WHAT IS EXPECTED
Below are entries. Reproduce exactly the lines between the line holding "->. apply Hn." and the line holding "Proof. unfold nodeAttribute.", inclusive, and only those.

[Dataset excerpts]
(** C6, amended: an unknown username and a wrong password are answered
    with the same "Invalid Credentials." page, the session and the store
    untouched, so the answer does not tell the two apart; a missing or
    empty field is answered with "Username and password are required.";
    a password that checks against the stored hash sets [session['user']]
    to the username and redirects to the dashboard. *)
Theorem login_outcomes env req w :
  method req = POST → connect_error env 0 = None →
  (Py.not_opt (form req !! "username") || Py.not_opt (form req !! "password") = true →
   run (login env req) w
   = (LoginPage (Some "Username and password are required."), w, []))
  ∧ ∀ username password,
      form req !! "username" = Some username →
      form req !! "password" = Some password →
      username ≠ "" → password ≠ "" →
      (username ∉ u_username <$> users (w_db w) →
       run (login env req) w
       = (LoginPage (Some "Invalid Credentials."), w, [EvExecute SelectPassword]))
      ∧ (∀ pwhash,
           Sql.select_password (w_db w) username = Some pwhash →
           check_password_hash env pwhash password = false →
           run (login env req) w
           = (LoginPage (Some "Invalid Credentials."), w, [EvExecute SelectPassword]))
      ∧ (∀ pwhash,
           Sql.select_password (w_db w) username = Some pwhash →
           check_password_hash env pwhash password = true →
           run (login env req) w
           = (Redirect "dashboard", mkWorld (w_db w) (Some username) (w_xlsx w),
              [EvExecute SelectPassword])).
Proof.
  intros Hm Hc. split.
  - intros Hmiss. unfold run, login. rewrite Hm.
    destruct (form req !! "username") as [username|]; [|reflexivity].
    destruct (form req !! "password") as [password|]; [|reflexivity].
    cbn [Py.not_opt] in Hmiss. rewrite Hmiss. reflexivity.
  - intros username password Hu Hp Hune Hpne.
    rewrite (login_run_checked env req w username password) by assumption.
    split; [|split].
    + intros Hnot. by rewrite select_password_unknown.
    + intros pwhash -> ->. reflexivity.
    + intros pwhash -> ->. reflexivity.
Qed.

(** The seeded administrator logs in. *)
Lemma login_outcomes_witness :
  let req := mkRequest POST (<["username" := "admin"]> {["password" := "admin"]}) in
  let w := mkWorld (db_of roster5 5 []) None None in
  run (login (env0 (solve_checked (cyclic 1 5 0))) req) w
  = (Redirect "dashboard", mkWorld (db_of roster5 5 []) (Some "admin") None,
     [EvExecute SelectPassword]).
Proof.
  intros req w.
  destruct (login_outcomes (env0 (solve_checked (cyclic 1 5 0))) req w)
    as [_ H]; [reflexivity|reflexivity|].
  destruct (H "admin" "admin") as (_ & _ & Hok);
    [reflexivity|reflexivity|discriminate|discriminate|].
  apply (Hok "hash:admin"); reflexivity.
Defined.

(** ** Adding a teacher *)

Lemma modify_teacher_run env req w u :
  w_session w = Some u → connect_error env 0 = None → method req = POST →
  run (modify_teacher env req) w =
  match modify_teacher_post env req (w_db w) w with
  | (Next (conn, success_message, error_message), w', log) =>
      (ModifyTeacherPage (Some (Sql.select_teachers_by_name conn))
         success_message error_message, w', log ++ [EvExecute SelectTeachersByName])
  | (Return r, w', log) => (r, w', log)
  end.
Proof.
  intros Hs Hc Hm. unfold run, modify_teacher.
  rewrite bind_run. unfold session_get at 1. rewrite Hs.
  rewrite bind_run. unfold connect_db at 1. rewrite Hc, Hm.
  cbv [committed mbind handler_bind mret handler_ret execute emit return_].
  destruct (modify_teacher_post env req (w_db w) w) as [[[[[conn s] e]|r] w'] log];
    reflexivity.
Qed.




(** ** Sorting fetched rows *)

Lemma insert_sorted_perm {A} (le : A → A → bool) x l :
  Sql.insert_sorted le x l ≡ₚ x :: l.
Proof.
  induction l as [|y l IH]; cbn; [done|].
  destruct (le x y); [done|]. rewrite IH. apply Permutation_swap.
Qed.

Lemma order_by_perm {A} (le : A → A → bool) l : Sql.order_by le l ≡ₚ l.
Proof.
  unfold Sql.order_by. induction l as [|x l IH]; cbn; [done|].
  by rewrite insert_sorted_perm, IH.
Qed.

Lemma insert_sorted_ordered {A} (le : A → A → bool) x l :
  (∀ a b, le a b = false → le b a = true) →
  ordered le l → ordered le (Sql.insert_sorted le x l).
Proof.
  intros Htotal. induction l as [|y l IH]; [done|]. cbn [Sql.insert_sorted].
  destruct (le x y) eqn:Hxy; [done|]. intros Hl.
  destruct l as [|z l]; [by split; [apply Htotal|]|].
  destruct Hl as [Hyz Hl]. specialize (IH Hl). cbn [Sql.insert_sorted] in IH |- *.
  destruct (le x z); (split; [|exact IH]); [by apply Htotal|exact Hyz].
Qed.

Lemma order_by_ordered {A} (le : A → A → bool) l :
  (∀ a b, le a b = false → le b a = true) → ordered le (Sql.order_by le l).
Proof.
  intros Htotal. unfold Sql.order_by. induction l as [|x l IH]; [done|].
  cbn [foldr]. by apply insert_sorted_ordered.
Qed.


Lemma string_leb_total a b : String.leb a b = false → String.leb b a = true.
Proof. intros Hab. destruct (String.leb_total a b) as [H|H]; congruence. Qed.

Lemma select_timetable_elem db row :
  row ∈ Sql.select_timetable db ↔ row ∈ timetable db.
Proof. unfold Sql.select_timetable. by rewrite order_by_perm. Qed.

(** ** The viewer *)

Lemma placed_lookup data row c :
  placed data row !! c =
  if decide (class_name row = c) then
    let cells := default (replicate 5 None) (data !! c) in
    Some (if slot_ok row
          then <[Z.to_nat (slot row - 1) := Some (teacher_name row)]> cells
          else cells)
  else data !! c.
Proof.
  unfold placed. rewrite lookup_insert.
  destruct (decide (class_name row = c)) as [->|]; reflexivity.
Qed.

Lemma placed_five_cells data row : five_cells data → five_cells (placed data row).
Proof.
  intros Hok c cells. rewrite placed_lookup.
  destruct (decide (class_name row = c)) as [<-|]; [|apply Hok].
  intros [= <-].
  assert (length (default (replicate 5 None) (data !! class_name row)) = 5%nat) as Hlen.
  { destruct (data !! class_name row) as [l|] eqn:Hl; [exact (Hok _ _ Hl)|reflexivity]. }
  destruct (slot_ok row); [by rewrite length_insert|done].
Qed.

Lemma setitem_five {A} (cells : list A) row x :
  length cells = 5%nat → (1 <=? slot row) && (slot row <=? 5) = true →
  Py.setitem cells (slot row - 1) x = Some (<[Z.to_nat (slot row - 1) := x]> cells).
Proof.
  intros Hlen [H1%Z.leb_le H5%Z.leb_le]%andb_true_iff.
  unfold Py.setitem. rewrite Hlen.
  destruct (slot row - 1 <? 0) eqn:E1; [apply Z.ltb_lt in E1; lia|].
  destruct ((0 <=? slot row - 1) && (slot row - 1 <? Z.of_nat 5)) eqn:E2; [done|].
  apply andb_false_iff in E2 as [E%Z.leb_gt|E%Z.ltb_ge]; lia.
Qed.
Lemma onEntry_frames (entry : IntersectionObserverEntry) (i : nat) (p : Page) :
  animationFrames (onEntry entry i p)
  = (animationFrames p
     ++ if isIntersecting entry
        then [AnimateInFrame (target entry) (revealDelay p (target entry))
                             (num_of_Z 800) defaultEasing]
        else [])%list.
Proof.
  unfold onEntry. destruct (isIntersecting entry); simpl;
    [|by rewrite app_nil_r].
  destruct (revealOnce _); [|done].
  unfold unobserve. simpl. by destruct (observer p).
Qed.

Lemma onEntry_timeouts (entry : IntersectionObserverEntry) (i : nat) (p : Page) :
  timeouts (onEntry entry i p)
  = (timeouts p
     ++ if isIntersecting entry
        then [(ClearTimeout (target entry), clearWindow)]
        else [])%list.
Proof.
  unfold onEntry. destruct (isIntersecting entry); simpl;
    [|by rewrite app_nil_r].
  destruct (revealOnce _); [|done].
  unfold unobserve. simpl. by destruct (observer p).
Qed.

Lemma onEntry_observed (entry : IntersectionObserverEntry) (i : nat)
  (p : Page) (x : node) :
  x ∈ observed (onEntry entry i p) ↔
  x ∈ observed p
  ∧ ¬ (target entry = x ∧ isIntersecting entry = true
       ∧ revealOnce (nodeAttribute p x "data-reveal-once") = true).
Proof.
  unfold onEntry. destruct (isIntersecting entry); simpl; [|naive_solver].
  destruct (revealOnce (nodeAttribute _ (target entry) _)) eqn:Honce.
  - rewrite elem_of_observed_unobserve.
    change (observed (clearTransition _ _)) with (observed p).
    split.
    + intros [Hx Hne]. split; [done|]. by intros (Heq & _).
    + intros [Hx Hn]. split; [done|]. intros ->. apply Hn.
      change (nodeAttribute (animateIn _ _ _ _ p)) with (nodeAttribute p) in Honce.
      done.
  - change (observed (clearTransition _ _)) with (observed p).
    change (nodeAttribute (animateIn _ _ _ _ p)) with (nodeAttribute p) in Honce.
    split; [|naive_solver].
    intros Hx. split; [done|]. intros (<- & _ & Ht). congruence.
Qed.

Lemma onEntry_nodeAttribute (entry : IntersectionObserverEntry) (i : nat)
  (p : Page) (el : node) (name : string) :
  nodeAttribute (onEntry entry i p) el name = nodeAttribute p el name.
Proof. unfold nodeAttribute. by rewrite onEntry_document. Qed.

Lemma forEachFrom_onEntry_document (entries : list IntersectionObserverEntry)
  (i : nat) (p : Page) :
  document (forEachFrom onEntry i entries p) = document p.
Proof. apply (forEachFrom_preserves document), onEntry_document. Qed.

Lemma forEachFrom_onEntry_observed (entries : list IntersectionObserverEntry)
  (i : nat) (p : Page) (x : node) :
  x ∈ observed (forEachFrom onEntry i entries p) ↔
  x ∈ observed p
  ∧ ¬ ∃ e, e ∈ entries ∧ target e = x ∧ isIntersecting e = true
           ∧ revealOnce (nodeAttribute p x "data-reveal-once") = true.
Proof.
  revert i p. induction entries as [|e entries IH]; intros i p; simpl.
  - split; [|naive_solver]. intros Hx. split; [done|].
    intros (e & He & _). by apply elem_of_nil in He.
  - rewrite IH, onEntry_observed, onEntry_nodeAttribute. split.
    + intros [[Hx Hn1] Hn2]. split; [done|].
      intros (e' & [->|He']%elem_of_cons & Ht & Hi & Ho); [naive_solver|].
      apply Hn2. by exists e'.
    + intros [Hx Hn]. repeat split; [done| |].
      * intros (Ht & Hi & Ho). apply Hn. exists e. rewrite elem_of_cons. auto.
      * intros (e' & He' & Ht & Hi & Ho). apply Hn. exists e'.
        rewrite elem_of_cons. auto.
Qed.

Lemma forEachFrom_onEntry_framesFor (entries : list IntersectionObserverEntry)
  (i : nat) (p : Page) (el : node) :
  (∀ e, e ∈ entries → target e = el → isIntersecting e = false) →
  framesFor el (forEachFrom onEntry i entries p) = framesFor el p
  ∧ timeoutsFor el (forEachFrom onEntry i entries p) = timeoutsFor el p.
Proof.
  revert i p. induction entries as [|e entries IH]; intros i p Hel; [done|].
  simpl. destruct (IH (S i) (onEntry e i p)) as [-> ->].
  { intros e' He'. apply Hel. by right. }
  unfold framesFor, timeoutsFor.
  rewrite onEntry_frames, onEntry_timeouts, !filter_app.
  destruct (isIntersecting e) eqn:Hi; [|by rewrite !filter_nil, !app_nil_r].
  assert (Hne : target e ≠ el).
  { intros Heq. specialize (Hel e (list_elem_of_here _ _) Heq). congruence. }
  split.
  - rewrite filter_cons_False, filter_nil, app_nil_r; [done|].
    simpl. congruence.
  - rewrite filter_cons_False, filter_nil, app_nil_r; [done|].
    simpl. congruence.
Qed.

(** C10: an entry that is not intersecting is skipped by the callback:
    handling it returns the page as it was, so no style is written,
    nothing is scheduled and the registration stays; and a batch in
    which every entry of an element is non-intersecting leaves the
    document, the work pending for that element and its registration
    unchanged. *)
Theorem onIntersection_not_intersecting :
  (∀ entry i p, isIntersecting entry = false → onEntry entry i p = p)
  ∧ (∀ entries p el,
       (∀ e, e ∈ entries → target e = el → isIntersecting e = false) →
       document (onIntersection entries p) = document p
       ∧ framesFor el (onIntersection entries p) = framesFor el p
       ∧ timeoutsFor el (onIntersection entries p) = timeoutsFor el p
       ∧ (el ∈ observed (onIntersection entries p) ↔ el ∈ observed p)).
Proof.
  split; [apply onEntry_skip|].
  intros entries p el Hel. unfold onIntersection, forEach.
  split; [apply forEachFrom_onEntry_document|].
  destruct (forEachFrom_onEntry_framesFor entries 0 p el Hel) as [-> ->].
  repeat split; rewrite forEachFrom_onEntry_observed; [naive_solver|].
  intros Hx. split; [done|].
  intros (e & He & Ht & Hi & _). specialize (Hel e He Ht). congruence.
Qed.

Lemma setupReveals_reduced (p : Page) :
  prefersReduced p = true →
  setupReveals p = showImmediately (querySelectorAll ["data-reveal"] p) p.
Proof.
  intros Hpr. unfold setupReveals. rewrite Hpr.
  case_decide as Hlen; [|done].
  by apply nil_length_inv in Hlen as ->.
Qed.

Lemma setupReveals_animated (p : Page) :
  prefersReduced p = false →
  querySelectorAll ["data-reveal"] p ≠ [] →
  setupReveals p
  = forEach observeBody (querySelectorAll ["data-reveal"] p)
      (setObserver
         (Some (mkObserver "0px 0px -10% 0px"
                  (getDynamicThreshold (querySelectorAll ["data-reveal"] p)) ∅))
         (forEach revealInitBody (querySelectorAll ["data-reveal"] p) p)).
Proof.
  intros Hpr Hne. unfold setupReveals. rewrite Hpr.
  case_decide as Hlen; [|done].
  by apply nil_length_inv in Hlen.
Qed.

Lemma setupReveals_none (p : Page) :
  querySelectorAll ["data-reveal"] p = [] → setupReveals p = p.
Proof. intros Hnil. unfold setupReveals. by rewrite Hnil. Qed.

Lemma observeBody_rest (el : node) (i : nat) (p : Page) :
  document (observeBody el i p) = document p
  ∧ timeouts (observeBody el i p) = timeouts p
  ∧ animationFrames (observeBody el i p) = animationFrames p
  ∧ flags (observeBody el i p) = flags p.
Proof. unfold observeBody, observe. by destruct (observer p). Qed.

ANSWER TO THIS EXERCISE
    + intros [Hx Hn]. split; [done|]. intros ->. apply Hn.
      change (nodeAttribute (animateIn _ _ _ _ p)) with (nodeAttribute p) in Honce.
      done.
  - change (observed (clearTransition _ _)) with (observed p).
    change (nodeAttribute (animateIn _ _ _ _ p)) with (nodeAttribute p) in Honce.
    split; [|naive_solver].
    intros Hx. split; [done|]. intros (<- & _ & Ht). congruence.
Qed.

Lemma onEntry_nodeAttribute (entry : IntersectionObserverEntry) (i : nat)
  (p : Page) (el : node) (name : string) :
  nodeAttribute (onEntry entry i p) el name = nodeAttribute p el name.
Proof. unfold nodeAttribute. by rewrite onEntry_document. Qed.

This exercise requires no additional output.